I miss it now, it happens a bit as I have one who comes home from Uni at weekends but her friend drives now so she doesnt need me to as much.
It passes, but it pays dividends in time and a window into their lives and their friendships. Its so much more than a lift IMO.

Iwishicouldflyhigh · 19/10/2023 12:16

4.5 hours on Saturday. I don't begrudge it at all though, as all the activities are enriching and i want them to do them and they wouldn't be able to get themselves there.

I would be encouraging your son - and happily doing the leg work. So much better then sitting in his room gaming, you are fortunate that he is so social and is keen to keep fit.

Like everything with children, it won't be for ever and you'll look back on these years as the halcyon days.

thesugarbumfairy · 19/10/2023 12:23

Not as much as you! DS1 has no social life or hobbies (16) and now cycles to 6th form. I wish he did. I'd be quite happy to taxi him.
DS2 requires a bit more ferrying about. I do the (short) runs to drop him and pick him up at the station every school day. On Monday I took him to a friends house after I picked him up. Then I collected him from town later. He has cadets in the evening once a week but it handily close to my bestis house so I loiter there until pickup. He has a social club on a Friday so I have to wait till 9.30 after I've picked him up for my weekend glass of fizz. That annoys me 😂Sometimes he wants to meet friends at the weekend - and some live in the arse end of nowhere so I have to give him a lift - I usually say yes to this as I like him to be social. I like hanging about with him.
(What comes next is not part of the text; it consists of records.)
(* ===== verification/_CoqProject ===== *)
-Q . S2P
Prelude.v
Texts.v
Causal.v
Crdt.v
KeyCodec.v
PropValue.v
Graph.v
WarpState.v
Diff.v
Receipts.v
Ops.v
OpNormalizer.v
OpStrategies.v
JoinReducer.v
Convergence.v
Effects.v
Patch.v
Session.v
SessionReducer.v
SessionRefinement.v
SessionLiveness.v
SessionJoin.v
TrieRoute.v
TriePages.v
TrieHelpers.v
TrieCursor.v
TrieFlusher.v
TrieModel.v
TrieRep.v
TrieInsert.v
TrieWalks.v
TrieFlush.v
TrieEngine.v
TrieSession.v
TrieFaults.v
GC.v
StateDiff.v
RefLayout.v
Frontier.v
WriterId.v
MatchGlob.v
Loops.v
MinHeap.v
TraversalContext.v
Walks.v
GraphTraversal.v
GraphPathFinding.v
Bfs.v
Dfs.v
ShortestPath.v
WeightedSearch.v
GraphTopology.v
TopoSort.v
LongestPath.v
Ancestors.v
Adjacency.v
PatternIndex.v
ReadModel.v
SupportRules.v
Doubles.v
QueryRunner.v
QueryMeaning.v
QueryState.v
QueryBuilder.v
WriteIntents.v
PatchBuilder.v
PatchBuilding.v
PatchMeaning.v
PatchPolicies.v
Provenance.v
Repository.v
PatchCommit.v
CommitSafety.v
HostPatches.v
HostMeaning.v
Sync.v
SyncMeaning.v
Trust.v
TrustMeaning.v
Lemma require_ok (c : bool) (e : error) : require c e = Ok () ↔ c = true.
Proof. by destruct c. Qed.

Lemma map_result_ok {A B} (f : A → result B) l ys :
  map_result f l = Ok ys ↔ Forall2 (λ x y, f x = Ok y) l ys.
Proof.
  revert ys. induction l as [|x l IH]; intros ys; simpl.
  - split; [by intros [= <-]|]. by inversion 1.
  - rewrite bind_ok. setoid_rewrite bind_ok. split.
    + intros (y & Hy & ys' & Hys & [= <-]). constructor; [done|]. by apply IH.
    + inversion 1 as [|? y ? ys' Hy Hys]; subst. exists y. split; [done|].
      exists ys'. split; [by apply IH|done].
Qed.

(** Reads a successful sequence of calls backwards: one hypothesis per call. *)
Ltac invert_ok :=
  repeat match goal with
  | H : (_ ≫= _) = Ok _ |- _ =>
      let a := fresh "a" in let Ha := fresh "Ha" in
      apply bind_ok in H as (a & Ha & H)
  | H : Ok _ = Ok _ |- _ => injection H as H
  | H : Throw _ = Ok _ |- _ => discriminate H
  end.

Lemma map_result_perm {A B} (f : A → result B) l1 l2 ys1 :
  l1 ≡ₚ l2 → map_result f l1 = Ok ys1 → ∃ ys2, map_result f l2 = Ok ys2 ∧ ys1 ≡ₚ ys2.
Proof.
  intros Hp. revert ys1. induction Hp as [|x l1 l2 Hp IH|x y l|l1 l2 l3 _ IH1 _ IH2];
    intros ys1; cbn [map_result].
  - intros [= <-]. by exists [].
  - intros H. invert_ok. subst ys1. rewrite Ha.
    destruct (IH _ Ha0) as (zs & -> & Hzs). exists (a :: zs). split; [done|]. by rewrite Hzs.
  - intros H. invert_ok. subst. rewrite Ha, Ha1, Ha2.
    exists (a1 :: a :: a2). split; [done|]. constructor.
  - intros Hy. destruct (IH1 ys1 Hy) as (y2 & H2 & P2). destruct (IH2 y2 H2) as (y3 & H3 & P3).
    exists y3. split; [done|]. by rewrite P2.
Qed.

Lemma map_result_total {A B} (f : A → result B) l :
  (∀ x, x ∈ l → ∃ y, f x = Ok y) → ∃ ys, map_result f l = Ok ys.
Proof.
  induction l as [|x l IH]; intros Hf; [by exists []|].
  destruct (Hf x) as [y Hy]; [by left|]. destruct IH as [ys Hys]; [intros z Hz; apply Hf; by right|].
  exists (y :: ys). cbn [map_result]. by rewrite Hy, Hys.
Qed.

Lemma map_result_fmap {A B} (f : A → result B) (g : A → B) l :
  (∀ x, x ∈ l → f x = Ok (g x)) → map_result f l = Ok (g <$> l).
Proof.
  intros Hf. apply map_result_ok. induction l as [|x l IH]; csimpl; constructor.
  - apply Hf. by left.
  - apply IH. intros. apply Hf. by right.
Qed.

Lemma omap_id_fmap {A B} (f : A → option B) (l : list A) : omap id (f <$> l) = omap f l.
Proof. induction l as [|x l IH]; csimpl; [done|]. by rewrite IH. Qed.

Lemma for_each_app {S A} (body : A → step S unit) l1 l2 s :
  for_each body (l1 ++ l2) s = (for_each body l1 ≫= λ _, for_each body l2) s.
Proof.
  revert s. induction l1 as [|x l1 IH]; intros s; simpl; [done|].
  unfold mbind, step_bind in *. destruct (body x s) as [s' [[]|e]]; [|done].
  apply IH.
Qed.

(** A loop whose body keeps an invariant runs to its end. *)
Lemma for_each_invariant {S A} (body : A → step S unit) (I : S → Prop) l s :
  I s → (∀ x s, x ∈ l → I s → ∃ s', body x s = (s', Ok ()) ∧ I s') →
  ∃ s', for_each body l s = (s', Ok ()) ∧ I s'.
Proof.
  intros Hs Hbody. revert s Hs. induction l as [|x l IH]; intros s Hs; [by exists s|].
  destruct (Hbody x s) as (s1 & E & H1); [by left|done|].
  destruct (IH ltac:(intros y s' Hy; apply Hbody; by right) s1 H1) as (s' & E' & H').
  exists s'. split; [|done]. cbn [for_each]. unfold mbind, step_bind. by rewrite E.
Qed.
GingerIsBest · 19/10/2023 12:24

I do think this is irritating, but normal. And also, at this age, it's a bit worse because you really don't want them walking or taking public transport at night. There's a bus DS could take home from one of his activities, but it finishes at 8:30 and the bus wouldn't get him home until 9:30, whereas I can pick him up and and we're home at 8:45.

Also, I get the sense they all get a bit better about organising themselves as they get a bit older. I notice that nephew, who is nearly 15, makes plans and co-ordinates better so that his parents and his friend's parents are sharing, and/or, he'll get dropped by a parent at a train station that allows him to travel directly home etc.